Date: Tuesday, Sept 17, 2019, 16:00-17:30
Location: Auditorium
Chair: Robin Burke

  • LPA Comparison of Calibrated and Intent-Aware Recommendations
    by Mesut Kaya, Derek Bridge

    Calibrated and intent-aware recommendation are recent approaches to recommendation that have apparent similarities. Both try, to a certain extent, to cover the user’s interests, as revealed by her user profile. In this paper, we compare them in detail. On two datasets, we show the extent to which intent-aware recommendations are calibrated and the extent to which calibrated recommendations are diverse. We consider two ways of defining a user’s interests, one based on item features, the other based on subprofiles of the user’s profile. We find that defining interests in terms of subprofiles results in highest precision and the best relevance/diversity trade-off. Along the way, we define a new version of calibrated recommendation and three new evaluation metrics.

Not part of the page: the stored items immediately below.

(** * The reverse-proxy autoscaling lifecycle hook

    A shallow embedding of
    [src/lambda/asgLifeCycleHooks/reverseProxy/index.py]: the Lambda
    handler that reacts to the LAUNCHING and TERMINATING lifecycle
    transitions of the reverse-proxy autoscaling group.

    The module talks to four services (EC2 metadata, Route 53, SSM and
    the autoscaling control plane).  Their behaviour is a parameter of the
    development: a [Cloud W] answers every outbound call from a world of
    type [W], either with a value or with an exception.  The handler is
    written in a state-and-exception monad over that world; every call it
    performs and every log line it writes is appended to a trace. *)

From stdpp Require Import gmap strings list.

Open Scope string_scope.
Open Scope list_scope.

Set Warnings "-register-all".

(** ** Python values *)

(** The event is whatever [json.loads] produced, and the collaborators
    return such values too.  Numbers are kept as integers: the handler
    never computes with a number, it only subscripts values and compares
    one of them with a string literal, and a float behaves like an int
    under both operations. *)
Inductive pyval : Type :=
| PNone
| PBool (b : bool)
| PInt (z : Z)
| PStr (s : string)
| PList (l : list pyval)
| PDict (d : gmap string pyval).

(** ** Exceptions *)

(** What an outbound call can raise.  [ClientError] is botocore's class,
    the only one [send_lifecycle_action] names; [OtherError] stands for
    every other subclass of [Exception].  Both carry [str(e)]. *)
Inductive cexn : Type :=
| ClientError (str : string)
| OtherError (str : string).

(** What the module itself can raise or let through. *)
Inductive exn : Type :=
| KeyError (key : string)        (* [d[key]] on a dict without [key] *)
| TypeError                      (* [v[key]] on a value that is no dict *)
| Collaborator (e : cexn)        (* raised by an outbound call, untouched *)
| Exception (message : string).  (* [raise Exception(message)], line 44 *)

Inductive result (A : Type) : Type :=
| Ok (a : A)
| Raise (e : exn).
Arguments Ok {A} a.
Arguments Raise {A} e.

(** [v[key]] for a string [key]. *)
Definition getitem (v : pyval) (key : string) : result pyval :=
  match v with
  | PDict d =>
      match d !! key with
      | Some x => Ok x
      | None => Raise (KeyError key)
      end
  | _ => Raise TypeError
  end.

(** [event["detail"][key]], the only way the module reads the event. *)
Definition detail (event : pyval) (key : string) : result pyval :=
  match getitem event "detail" with
  | Ok d => getitem d key
  | Raise e => Raise e
  end.

(** [v == literal] for a string literal: only an equal [str] is equal. *)
Definition eq_str (v : pyval) (literal : string) : bool :=
  match v with
  | PStr s => bool_decide (s = literal)
  | _ => false
  end.

(** ** Outbound calls *)

Inductive call : Type :=
| ec2_get_instance_public_dns_name (instanceId : pyval)
| r53_update_hosted_zone_cname_record
    (hostedZoneID rootDomain domainPrefix : string) (serverAddress : pyval)
| r53_delete_hosted_zone_cname_record
    (hostedZoneID rootDomain domainPrefix : string) (serverAddress : pyval)
| ssm_run_commands (instanceId : pyval) (commands : list string) (document : string)
| autoscaling_complete_lifecycle_action
    (LifecycleHookName AutoScalingGroupName LifecycleActionToken : pyval)
    (LifecycleActionResult : string) (InstanceId : pyval).

Definition outcome : Type := cexn + pyval.

(** The services behind the calls: a call made in a world yields the next
    world and either an exception or the returned value. *)
Definition Cloud (W : Type) : Type := call -> W -> W * outcome.

(** ** Trace *)

Inductive level : Type := INFO | WARNING | ERROR.

Inductive logged : Type :=
| LogEvent (event : pyval)                   (* "Event: %s", json.dumps(event) *)
| LogValue (v : pyval)                       (* a response object *)
| LogText (s : string)                       (* a literal or computed message *)
| LogFormat (template : string) (e : exn)    (* template.format(e) *)
| LogTraceback (e : exn).                    (* traceback.format_exc() *)

Inductive entry : Type :=
| Called (c : call) (o : outcome)
| Logged (l : level) (m : logged).

Definition trace : Type := list entry.

(** The outbound calls of a trace, in order, with their outcomes. *)
Fixpoint calls (t : trace) : list (call * outcome) :=
  match t with
  | [] => []
  | Called c o :: t' => (c, o) :: calls t'
  | Logged _ _ :: t' => calls t'
  end.

(** The call returned a value rather than raising. *)
Definition returned (o : outcome) : Prop :=
  match o with inr _ => True | inl _ => False end.

Definition succeeded (co : call * outcome) : Prop := returned co.2.

Definition is_report (co : call * outcome) : bool :=
  match co.1 with
  | autoscaling_complete_lifecycle_action _ _ _ _ _ => true
  | _ => false
  end.

(** The lifecycle report calls of a trace. *)
Definition report_calls (t : trace) : list (call * outcome) :=
  List.filter is_report (calls t).

(** ** Configuration *)

(** The six module-level globals of lines 22-27. *)
Record Config : Type := {
  R53_HOSTED_ZONE_ID : string;
  ARTIFACTS_BUCKET : string;
  NUCLEUS_ROOT_DOMAIN : string;
  NUCLEUS_DOMAIN_PREFIX : string;
  NUCLEUS_SERVER_ADDRESS : string;
  REVERSE_PROXY_SSL_CERT_ARN : string
}.

(** [os.environ[key]]. *)
Definition environ_get (environ : gmap string string) (key : string) : result string :=
  match environ !! key with
  | Some v => Ok v
  | None => Raise (KeyError key)
  end.

Definition required_keys : list string :=
  [ "R53_HOSTED_ZONE_ID"; "ARTIFACTS_BUCKET"; "NUCLEUS_ROOT_DOMAIN";
    "NUCLEUS_DOMAIN_PREFIX"; "NUCLEUS_SERVER_ADDRESS"; "REVERSE_PROXY_SSL_CERT_ARN" ].

(** Lines 22-27: the six reads, in source order; the first missing key
    aborts the import of the module. *)
Definition module_init (environ : gmap string string) : result Config :=
  match environ_get environ "R53_HOSTED_ZONE_ID" with
  | Raise e => Raise e
  | Ok zone =>
  match environ_get environ "ARTIFACTS_BUCKET" with
  | Raise e => Raise e
  | Ok bucket =>
  match environ_get environ "NUCLEUS_ROOT_DOMAIN" with
  | Raise e => Raise e
  | Ok root =>
  match environ_get environ "NUCLEUS_DOMAIN_PREFIX" with
  | Raise e => Raise e
  | Ok prefix =>
  match environ_get environ "NUCLEUS_SERVER_ADDRESS" with
  | Raise e => Raise e
  | Ok server =>
  match environ_get environ "REVERSE_PROXY_SSL_CERT_ARN" with
  | Raise e => Raise e
  | Ok cert =>
      Ok {| R53_HOSTED_ZONE_ID := zone;
            ARTIFACTS_BUCKET := bucket;
            NUCLEUS_ROOT_DOMAIN := root;
            NUCLEUS_DOMAIN_PREFIX := prefix;
            NUCLEUS_SERVER_ADDRESS := server;
            REVERSE_PROXY_SSL_CERT_ARN := cert |}
  end end end end end end.

(** ** The monad of the module *)

Section Source.

Context {W : Type}.
Variable cloud : Cloud W.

  • LPLORE: A Large-Scale Offer Recommendation Engine with Eligibility and Capacity Constraints
    by Rahul Makhijani, Shreya Chakrabarti, Dale Struble, Yi Liu

    Businesses, such as Amazon, department store chains, home furnishing store chains, Uber, and Lyft, frequently offer deals, product discounts and incentives to drive sales, increase new product acceptance and engage with users. In order to appeal to diverse user groups, these businesses typically design more than one promotion offer but market different ones to different users. For instance, Uber offers a percentage discount in the rides to some users and a low fixed price to others. In this paper, we propose solutions to optimally recommend promotions and items to maximize user conversion constrained by user eligibility and item or offer capacity (limited quantity of items or offers) simultaneously. We achieve this through an offer recommendation model based on Min-Cost Flow network optimization, which enables us to satisfy the constraints within the optimization itself and solve it in polynomial time. We present two approaches that can be used in various settings: single period solution and sequential time period offering. We evaluate these approaches against competing methods using counterfactual evaluation in offline mode. We also discuss three practical aspects that may affect the online performance of constrained optimization: capacity determination, traffic arrival pattern and clustering for large scale setting.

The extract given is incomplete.